══ Source data ══
(* ===== verification/Pipeline.v ===== *)
(** Pipelines (internal/pipeline): the spec and what its levels resolve to (spec.go,
    commit.go), the extension gates (extensions.go), the effort a session launches with
    (effort.go, internal/effort/effort.go), and the checks before a run (preflight.go).
    YAML decoding is a parameter. *)
From S2P Require Import Prelude Regex Markdown Spec Shell Domains Duration Prices.

(** ** Data *)

Inductive CommitMode := CommitModeDefault | CommitModeSkip | CommitModeExplicit.
#[export] Instance CommitMode_eq : EqDecision CommitMode.
Proof. solve_decision. Defined.
Record CommitDirective := MkCommitDirective { cd_Mode : CommitMode; cd_Message : gostring }.

Record PStep := MkPStep { sp_Skill : gostring; sp_Agent : gostring; sp_Model : gostring; sp_Effort : gostring; sp_Args : gostring; sp_PromptFlag : gostring;
  sp_ExplicitNoCommit : bool; sp_Commit : CommitDirective; sp_CommitSet : bool; sp_NoClear : bool; sp_RequiresExtensions : list gostring }.
Record Stage := MkStage { sg_Name : gostring; sg_Model : gostring; sg_Effort : gostring; sg_Agent : gostring; sg_Commit : option CommitDirective;
  sg_OutputStyle : gostring; sg_RequiresExtensions : list gostring; sg_Chain : list PStep }.
Record ConditionalFile := MkConditionalFile { cf_Path : gostring; cf_ExtensionsAny : list gostring }.
Record PSpec := MkPSpec { pl_Name : gostring; pl_Model : gostring; pl_Effort : gostring; pl_Agent : gostring; pl_Commit : option CommitDirective;
  pl_OutputStyle : gostring; pl_Files : list gostring; pl_ConditionalFiles : list ConditionalFile; pl_stages : list Stage }.

(** ** Reading a spec *)

(** yaml.Node *)
Inductive NodeKind := DocumentNode | MappingNode | SequenceNode | ScalarNode | AliasNode.
#[export] Instance NodeKind_eq : EqDecision NodeKind.
Proof. solve_decision. Defined.
Inductive Node := MkNode (kind : NodeKind) (tag value : gostring) (line : Z) (content : list Node).
Definition nd_Kind (n : Node) : NodeKind := match n with MkNode k _ _ _ _ => k end.
Definition nd_Tag (n : Node) : gostring := match n with MkNode _ t _ _ _ => t end.
Definition nd_Value (n : Node) : gostring := match n with MkNode _ _ v _ _ => v end.
Definition nd_Line (n : Node) : Z := match n with MkNode _ _ _ l _ => l end.
Definition nd_Content (n : Node) : list Node := match n with MkNode _ _ _ _ c => c end.

(** A mapping's content, two by two; a last one alone is left out. *)
Fixpoint pairs (l : list Node) : list (Node * Node) :=
  match l with k :: v :: l' => (k, v) :: pairs l' | _ => [] end.

(** stepYAML and Step.UnmarshalYAML *)
Record stepYAML := MkStepYAML { sy_Skill : gostring; sy_Agent : gostring; sy_Model : gostring; sy_Effort : gostring; sy_Args : gostring; sy_PromptFlag : gostring;
  sy_Commit : option CommitDirective; sy_NoClear : bool; sy_RequiresExtensions : list gostring }.
Definition Step_UnmarshalYAML (raw : stepYAML) : PStep :=
  MkPStep (sy_Skill raw) (sy_Agent raw) (sy_Model raw) (sy_Effort raw) (sy_Args raw) (sy_PromptFlag raw) false
    (default (MkCommitDirective CommitModeDefault []) (sy_Commit raw)) (bool_decide (is_Some (sy_Commit raw))) (sy_NoClear raw) (sy_RequiresExtensions raw).
(* ===== verification/PipelineFacts.v ===== *)
(** Theorems on pipelines: a run follows the plan its spec and its extensions give, in
    sessions that are always closed, and its manifest tells what was run and committed. *)
From Stdlib Require Import SpecFloat.
From S2P Require Import Prelude Regex Markdown Spec Shell Domains Duration Prices Pipeline PipelineRun.

(** ** Specs with stages of distinct names *)

Definition distinct_stages (s : PSpec) : Prop := NoDup (sg_Name <$> pl_stages s).

Lemma stageMap_distinct s st : distinct_stages s -> st ∈ pl_stages s -> stageMap s (sg_Name st) = Some st.
Proof.
  unfold distinct_stages, stageMap. intros HN Hin.
  destruct (List.find _ _) as [st'|] eqn:E.
  - apply List.find_some in E as [E1 E2]. rewrite <-in_rev in E1. apply list_elem_of_In in E1. apply bool_decide_eq_true in E2.
    apply list_elem_of_lookup in Hin as [i Hi]. apply list_elem_of_lookup in E1 as [j Hj].
    assert (i = j) as ->; [|congruence]. eapply NoDup_lookup; [exact HN|..]; rewrite list_lookup_fmap; [by rewrite Hi|rewrite Hj; cbn; by f_equal].
  - exfalso. eapply List.find_none in E; [|rewrite <-in_rev; apply list_elem_of_In, Hin]. cbn in E. by apply bool_decide_eq_false in E.
Qed.

Lemma PlanSkips_notin (ext : option Extensions) (stages : list Stage) (m : gmap gostring StageSkips) (name : gostring) :
  name ∉ sg_Name <$> stages -> foldl (fun m st => <[sg_Name st := plan_stage ext st]> m) m stages !! name = m !! name.
Proof.
  revert m. induction stages as [|st l IH]; intros m Hn; [done|]. cbn in *. apply not_elem_of_cons in Hn as [H1 H2].
  rewrite IH by done. by rewrite lookup_insert_ne.
Qed.

Lemma skips_distinct s ext st : distinct_stages s -> st ∈ pl_stages s -> skips_of (PlanSkips s ext) (sg_Name st) = plan_stage ext st.
Proof.
  unfold distinct_stages, PlanSkips, skips_of. generalize (∅ : gmap gostring StageSkips). induction (pl_stages s) as [|x l IH]; intros m HN Hin; [by apply elem_of_nil in Hin|].
  cbn in *. apply NoDup_cons in HN as [Hx HN]. apply elem_of_cons in Hin as [->|Hin]; [|by apply IH].
  rewrite PlanSkips_notin by done. by rewrite lookup_insert_eq.
Qed.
═══
:: Your objective ::
Among the lines above, find those containing the word "Instance" and copy each.

:: Answer for this exercise ::
#[export] Instance CommitMode_eq : EqDecision CommitMode.
#[export] Instance NodeKind_eq : EqDecision NodeKind.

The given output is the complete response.